<ROSETTASCRIPTS>
<SCOREFXNS>
<ScoreFunction name="r15" weights="ref2015.wts"/>
</SCOREFXNS>
<RESIDUE_SELECTORS>
<True name="full_pose"/>
</RESIDUE_SELECTORS>
<TASKOPERATIONS>
<ResfileCommandOperation name="rescmd" command="ALLAA EX 1 EX 2 EX_CUTOFF 1" residue_selector="full_pose"/>
</TASKOPERATIONS>
<MOVERS>
<FastDesign name="design" scorefxn="r15" task_operations="rescmd" repeats="3">
<MoveMap name="mmap" jump="true" chi="true" bb="true"/>
</FastDesign>
</MOVERS>
<PROTOCOLS>
<Add mover="design"/>
</PROTOCOLS>
<OUTPUT scorefxn="r15"/>
</ROSETTASCRIPTS>
I'm trying to design a sequence many proteins of interest. I use the following XML script, but I'm finding that a single sequence design takes 24-36 hours, whereas FastRelax finishes on the order of minutes, as well as the fixbb for sequence design. I'm wondering if I'm doing something wrong, or if there's any way to speed up the design process.

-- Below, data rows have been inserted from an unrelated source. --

Lemma halted_shrinks ids s s' : shrinks s s' → halted ids s → halted ids s'.
Proof.
  intros Hs [(H1&H2&H3&H4&H5) Hd Ht]. pose proof Hs as [(E1&E2&E3&E4) Hc Hm Hk Ha [_ Hd2] _]. split.
  - rewrite E1, E2, E3, E4. split_and!; auto.
  - intros id [Hi|Hi]%Hd2; [|done]. destruct (Hd id Hi) as (c&Hci&Hsk). destruct (Hc id c Hci) as (c'&?&_&?). eauto.
  - intros l t [Hq|(id&c&Hab&Hci)]%Ha; [destruct (Ht l t Hq) as [->|(id&c&Hab&Hci)]; [by left|]|];
      right; destruct (Hc id c Hci) as (c'&?&_); eauto.
Qed.

Lemma stopping_shrinks ids s s' : shrinks s s' → stopping ids s → stopping ids s'.
Proof. intros Hs [Hh Hp]. split; [by eapply halted_shrinks|]. intros id Hid. eapply promised_shrinks; eauto. Qed.

(** Closing the known connections, one by one. *)
Lemma close_all_run ids s : (∀ id, id ∈ ids → ∃ c, conns s !! id = Some c) → is_Some (thread_pool_ s) →
  ∃ s', close_all ids s = (Ok (), s') ∧ shrinks s s' ∧ ∀ id, id ∈ ids → promised s' id.
Proof.
  revert s. induction ids as [|id ids IH]; intros s Hids Hp; [exists s; split_and!; [done|reflexivity|by intros ? ?%elem_of_nil]|].
  cbn [close_all]. destruct (Hids id) as [c Hc]; [by left|]. rewrite (the_conn_run _ _ _ _ Hc).
  assert (∃ s1, run_in_loop 0 (c_loop c) (Closing id) (close_task 0 id) s = (Ok (), s1) ∧ shrinks s s1 ∧ promised s1 id)
    as (s1&Hs1&H1&Hp1).
  { unfold run_in_loop. case_bool_decide as El.
    - destruct (close_task_closes 0 id c s Hc Hp) as (s1&Hs1&H1&Hd). exists s1. split_and!; [done..|].
      destruct (sh_conns _ _ H1 id c Hc) as (c1&Hc1&_). exists c1. auto.
    - exists (queued (c_loop c) (Closing id) s). split_and!; [by apply queue_run|by eapply queued_shrinks|]. exists c. split; [done|].
      right. split; [|congruence]. unfold queued. rewrite queue_update, bool_decide_eq_true_2 by done. apply elem_of_app. right. by left. }
  rewrite (bind_run _ _ _ _ _ Hs1). destruct (IH s1) as (s2&Hs2&H2&Hp2).
  - intros i Hi. destruct (Hids i) as [ci Hci]; [by right|]. destruct (sh_conns _ _ H1 i ci Hci) as (c1&?&_). eauto.
  - by eapply pool_kept.
  - exists s2. split_and!; [done|by transitivity s1|]. intros i [->|Hi]%elem_of_cons; [by eapply promised_shrinks|auto].
Qed.
(** Every descriptor given to a constructor is either held by one live object
    or was closed, once: whatever is constructed, moved (onto itself too) and
    destroyed, the descriptors adopted are those held and those closed. *)
Theorem sockets_close_once (os : list op) (s s' : Sockets) (Hr : run_ops os s = (Ok (), s')) :
  held s' ++ fds (closed s') ≡ₚ (os ≫= adopts) ++ held s ++ fds (closed s).
Proof.
  revert s Hr. induction os as [|o os IH]; intros s Hr; cbn [run_ops] in Hr; [by run_inv|].
  apply bind_ok in Hr as ([]&s1&Ho%run_op_ledger&Hr). rewrite (IH _ Hr). cbn [mbind list_bind].
  by rewrite Ho, !app_assoc, (Permutation_app_comm (adopts o)).
Qed.

End Socket.

Module Descriptors.
Import TcpServer.
Notation TcpServer := TcpServer.TcpServer.

(** ** What the server holds *)

Definition acc (s : TcpServer) : Acceptor.Acceptor := acceptor_ s.

(** The listening socket, the spare descriptor, and the sockets of connections. *)
Definition own (s : TcpServer) : list Z := [Channel.fd_ (Acceptor.channel_ (acc s)); Acceptor.idle_fd_ (acc s)].
Definition sockets (l : list Conn) : list Z := c_fd <$> filter (λ c, c_socket c = true) l.
Definition held (s : TcpServer) : list Z := fds (own s ++ sockets (conns s)).
(** What was closed: by the acceptor, by the server, and with a connection's socket. *)
Definition released (s : TcpServer) : list Z :=
  fds (Acceptor.closed (acc s) ++ refused s ++ (c_fd <$> filter (λ c, c_socket c = false) (conns s))).

(** What the kernel hands over when the listening socket is readable: connections,
    up to the first answer that is none, and on EMFILE the descriptor taken in place
    of the spare one and the new spare one. *)
Fixpoint handed (answers : list Acceptor.answer) : list Z :=
  match answers with
  | Acceptor.Accepted fd _ :: answers => fds [fd] ++ handed answers
  | Acceptor.NoFile spare reopened :: _ => fds [spare; reopened]
  | _ => []
  end.
Definition obtains (e : event) : list Z := match e with Accept answers => handed answers | _ => [] end.

(** No system call gives out a descriptor that is open: neither one of [l] nor, unless
    it was closed just before, the spare one. A connection that is refused is closed
    before the next call. *)
Fixpoint fresh (keeps : bool) (l : list Z) (idle : Z) (answers : list Acceptor.answer) : Prop :=
  match answers with
  | Acceptor.Accepted fd _ :: answers =>
      (0 ≤ fd)%Z ∧ fd ∉ l ∧ fd ≠ idle ∧ fresh keeps (if keeps then l ++ [fd] else l) idle answers
  | Acceptor.NoFile _ reopened :: _ => reopened ∉ l
  | _ => True
  end.
Definition others (s : TcpServer) : list Z := Channel.fd_ (Acceptor.channel_ (acc s)) :: sockets (conns s).
Definition event_fresh (e : event) (s : TcpServer) : Prop :=
  match e with Accept answers => fresh (started_ s) (others s) (Acceptor.idle_fd_ (acc s)) answers | _ => True end.

#[export] Instance fresh_dec keeps l idle answers : Decision (fresh keeps l idle answers).
Proof. revert l. induction answers as [|[] answers IH]; intros l; cbn; apply _. Defined.
#[export] Instance event_fresh_dec e s : Decision (event_fresh e s).
Proof. destruct e; cbn; apply _. Defined.

(** ** What every operation but accepting does to descriptors: it closes sockets. *)

Definition closer (c c' : Conn) : Prop := c_fd c' = c_fd c ∧ (c_socket c' = true → c_socket c = true).

#[export] Instance closer_preorder : PreOrder closer.
Proof. split; [done|]. intros c1 c2 c3 [H1 ?] [H2 ?]. split; [congruence|auto]. Qed.

Record closing (s s' : TcpServer) : Prop := mk_closing {
  cl_conns : Forall2 closer (conns s) (conns s');
  cl_own : own s' = own s ∧ Acceptor.closed (acc s') = Acceptor.closed (acc s) ∧ refused s' = refused s;
  cl_listens : Acceptor.listening_ (acc s') = true → Acceptor.listening_ (acc s) = true
}.

#[export] Instance closing_preorder : PreOrder closing.
Proof.
  split.
  - intros s. by split.
  - intros s1 s2 s3 [A1 (?&?&?) ?] [A2 (?&?&?) ?]. split; [by transitivity (conns s2)| |auto]. split_and!; congruence.
Qed.
(* ===== verification/ObjectStore.v ===== *)
(** The content-addressed object store: [ObjectStore] (src/storage/object_store.h,
    object_store.cpp). The file system is a finite map from paths to nodes; what
    reaches the disk of a write is an argument ([disk_write]), because the code
    does not look at the outcome of [ofstream::write]. SHA-256 (OpenSSL) is the
    class [Evp]. *)
From S2P Require Import Prelude.

(** SHA-256 produces 32 bytes. *)
Class Evp := {
  evp_sha256 : string → string;
  evp_sha256_len d : slen (evp_sha256 d) = 32
}.

Module Fs.

Inductive node := Dir | File (data : string).

#[export] Instance node_eq_dec : EqDecision node.
Proof. solve_decision. Defined.

Abbreviation t := (gmap string node).

Definition parent (p : string) : option string := (λ k, stake k p) <$> srfind "/" p.

(** A name can be created in a directory that exists; the root and the current
    directory do. *)
Definition parent_ok (p : string) (fs : t) : bool :=
  match parent p with
  | None => true
  | Some d => sempty d || bool_decide (fs !! d = Some Dir)
  end.

(** [::mkdir]: errors are ignored by the callers. *)
Definition mkdir (p : string) (fs : t) : t :=
  if negb (sempty p) && bool_decide (fs !! p = None) && parent_ok p fs then <[p := Dir]> fs else fs.

(** [std::ofstream] with [trunc]: an empty file; [None] when it cannot be opened. *)
Definition open_trunc (p : string) (fs : t) : option t :=
  if parent_ok p fs && negb (bool_decide (fs !! p = Some Dir)) then Some (<[p := File ""]> fs) else None.

(** A file's bytes after [::write] of [piece] at [off]: a gap reads as zeros. *)
Fixpoint zeros (n : nat) : string := match n with O => "" | S n => String (chr 0) (zeros n) end.
Definition overlay (off : nat) (piece d : string) : string :=
  stake off d +:+ zeros (off - slen d) +:+ piece +:+ sdrop (off + slen piece) d.

(** A write on the open file. *)
Definition write_at (p : string) (off : nat) (piece : string) (fs : t) : t :=
  match fs !! p with Some (File d) => <[p := File (overlay off piece d)]> fs | _ => fs end.

(** What a stream opened on the path delivers. *)
Definition read_file (p : string) (fs : t) : option string :=
  match fs !! p with Some (File d) => Some d | Some Dir => Some "" | None => None end.

Inductive unlink_result := Unlinked | NoEntry | UnlinkError.
Definition unlink (p : string) (fs : t) : unlink_result * t :=
  match fs !! p with
  | Some (File _) => (Unlinked, delete p fs)
  | Some Dir => (UnlinkError, fs)
  | None => (NoEntry, fs)
  end.

Lemma slen_zeros n : slen (zeros n) = n.
Proof. induction n as [|n IH]; [done|]. cbn. by rewrite IH. Qed.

I'm launching with the following commandline parameters: "-ex1 -ex2 -extrachi_cutoff 1 -linmem_ig 10"
Thanks!
Category:
Post Situation:
Yes, there are many things that can speed up the design process, especially for a large protein:
- Use the Layer selector and the RestrictToResidueProperties or ProhibitResidueProperties task operations to restrict the residue types allowed in core, boundary, and surface positions. You can probably restrict yourself to hydrophobic amino acids in the core and polar amino acids on the surface. This greatly simplifies the combinatorial problem for design.
- Consider turning off ex2 (and maybe ex1), or using an extrachi_cutoff that's higher. Extra rotamers increase the complexity of the combinatorial problem in a highly nonlinear way.
- Look at your protein and determine whether it can be designed in parts (sequentially), or whether there are regions that you could fix and not design. If it's a multi-domain protein, for example, you can probably do one domain, then the other, which is much faster than doing both domains simultaneously.